Increasing evidence has confirmed the prognostic value of circulating tumor cells (CTCs) in malignant diseases including colorectal cancer, breast cancer, prostate cancer, and gastric cancer [1,2,3,4]. However, studies have found that most of CTCs are incapable of generating metastatic lesion and epithelial antigen-based approaches often fail to detect the most aggressive CTC subpopulation. Yu et al. [5] revealed that after monitoring the CTCs in advanced breast cancer patients, the fraction of mesenchymal CTCs was much better concordant with the timing of disease progression rather than CTCs’ total number. Since characterizing an epithelial or mesenchymal phenotype in CTCs is challenging, we previously generated an RNA–in situ hybridization (RNA–ISH) method, which can be used to classify the CTCs into epithelial, mesenchymal, and biophenotypic subtypes according to specific markers [6].

It is commonly accepted that the metastatic process of cancer cells involves an epithelial-to-mesenchymal transition (EMT), vascular invasion, protection from the host immune system, and colonization of distant organs [7]. Platelets have been shown to participate in the each of these processes, especially in the induction of EMT in epithelial cells via its activation [8, 9]. Furthermore, it has been reported that an increase in number of platelets negatively correlates with cancer patient outcomes [10]. Growth studies have shown a miraculous effect of single-agent antiplatelet therapies, such as low-dose aspirin, in preventing multiple malignant diseases. These therapies have even improved the prognosis in advanced malignant diseases such as colorectal cancer and breast cancer [11,12,13]. To investigate the effect that aspirin has on CTCs in patients with metastatic colorectal and breast cancer, we conducted a prospective study to test the hypothesis that inhibition of platelets could affect the numbers and EMT phenotype of CTCs.

Patients and methods

Patients and treatment

The trial is registered in clinicaltrial.gov (NCT02602938). Patients with stable metastatic colorectal (MCC) or breast cancer (MBC) were enrolled. The eligibility and exclusion criteria included the following: age from 18 to 80 years; no current intravenous chemotherapy (capecitabine maintenance for more than 1 month before enrolment was allowed); concurrent endocrine therapy, bisphosphonate therapy, and/or monoclonal targeted therapy were permitted (all for at least 2 months before enrollment); estimated survival ≥ 3 months; no platelet inhibitor therapy within 1 month of study, platelet count ≥ 100,000/mm3; no disease of hemorrhagic tendency or history of non-steroid drug allergy; normal kidney and liver function; and no surgery plan within the next 3 months. This project was reviewed and permitted by the ethics committee of Zhejiang Provincial People’s Hospital, and written consent was obtained from all patients before enrollment.
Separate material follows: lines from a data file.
Definition adder_loader : ModuleLoader :=
  match load_adder with Ret _ s => s | _ => mkML [] 0 0 newModule false initialPool end.
Definition adder_code : CodeEntry :=
  mkCode 55 6 8 1 1 2 [I64] [0; 1; 2] 0 0.

Lemma adder_loads : loadModule no_shift false ∅ adder initialPool = Ret tt adder_loader.
Proof. vm_compute. reflexivity. Qed.

Lemma no_hosts : host_ok ∅.
Proof. intros k fs. by rewrite lookup_empty. Qed.

Lemma adder_bytes : Forall is_byte adder.
Proof. by repeat constructor. Qed.

Lemma module_load_total_witness :
  (exists s, load_adder = Ret tt s /\ held [] s) \/ (exists e s, load_adder = Throw e s /\ held [] s).
Proof.
  apply (module_load_total no_shift false ∅ no_hosts adder [] 0 initialPool adder_bytes).
  - vm_compute. discriminate.
  - exact initial_holds.
  - exact initial_aged.
  - vm_compute. discriminate.
Defined.

Lemma module_load_wf_witness : accepted no_shift adder adder_loader.
Proof.
  apply (module_load_wf no_shift false ∅ no_hosts adder [] 0 initialPool adder_loader adder_bytes).
  - vm_compute. discriminate.
  - exact initial_holds.
  - exact initial_aged.
  - vm_compute. discriminate.
  - exact adder_loads.
Defined.

Lemma module_functions_valid_witness : exists F,
  getFunctionType (view (Mod adder_loader)) 0 = Some F /\
  let steps := trace no_shift (view (Mod adder_loader)) F [I64] (body_bytes adder adder_code) in
  (Forall (fun v => ANY ∉ ValueTypes v) steps ->
   valid_function (view (Mod adder_loader)) F [I64] (body_bytes adder adder_code) = true /\
   Forall (fun v => bytes (ValueTypes v) <= CMaxStackSize adder_code) steps).
Proof.
  apply (module_functions_valid no_shift false ∅ no_hosts adder [] 0 initialPool adder_loader 0%nat adder_code adder_bytes).
  - vm_compute. discriminate.
  - exact initial_holds.
  - exact initial_aged.
  - vm_compute. discriminate.
  - exact adder_loads.
  - vm_compute. reflexivity.
Defined.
The peripheral blood (7.5 ml) of eligible patients was collected to evaluate CTCs. Those patients with CTCs ≥ 5 were given 100 mg of aspirin per day for the next 2 months, unless they reported severe adverse events (AEs) related to aspirin, an intention to quit the trial, or disease progression.

Circulating tumor cells’ evaluation

CTCs were evaluated at baseline, 4 and 8 weeks. Patients’ peripheral blood (7.5 ml) was collected into heparin anticoagulation tubes and subsequently transferred to the lab for CTC measurements within 48 h. The assessment of CTC numbers and phenotype was based on the Canpatrol technique [6]. For detail, Canpatrol CTC filtration system included a filtration tube (8-μm diameter pores calibrated membrane, SurExam, Guangzhou, China), a manifold vacuum plate with valve settings (Millipore, Billerica, USA), an E–Z 96 vacuum manifold (Omega, Norcross, USA), and a vacuum pump (Auto Science, Tianjin, China). Before filtration, erythrocytes were removed with lysis buffer (Sigma, St. Louis, USA). Thereafter, the remaining cells were resuspended with PBS plus 4% formaldehyde (Sigma, St. Louis, USA). The cell suspension was transferred to a filtration tube and pumped with at least 0.08 MPa to obtain CTCs.

The phenotypes of CTCs were classified into three subgroups using the RNA–ISH method: epithelial type (E+ , Cytokeratin 8, 18, 19+, EpCam+); mesenchymal type (M+, Vimentin+, Twist+), and biophenotypic type (B+, express both E+ and M+ markers) (Fig. 1). The sequences of the capture probe and bDNA signal amplification probe are listed in supplementary Tables S1 and S2.

Fig. 1
figure 1

Representative image of E+/B+/M+CTCs with RNA–ISH method

Full size image

Assessment of vimentin expression in CTCs

The expression of vimentin was also assessed in all MCC and MBC patients by RNA–ISH. The sequences of the capture probe and bDNA signal amplification probe are listed in supplementary Tables S1, S2. The evaluation of vimentin expression level was based on RNA–ISH signal intensity (Table S3, Figs. S2–S4): N or + were considered as low expression (vimentin L), while ++ or +++ were considered as high expression (vimentin H).

Statistical analysis

Data were recorded in Excel (Microsoft Corp, Redmond, WA, USA) and analyzed with SPSS version 17.0.1 (PSSS, Inc, Chicago, IL, USA). Continuous parameters, such as age, were presented as the mean ± standard deviation (SD). Frequencies were calculated for categorical measurements, such as gender and CTC subtype. The time of enrollment was taken as the baseline. The data regarding percent changes were assumed to be normally distributed. The primary efficacy variable is the percent change in CTC numbers at weeks 4 and 8 compared to baseline, and the second efficacy variable is the percent change in M+ CTCs compared to baseline.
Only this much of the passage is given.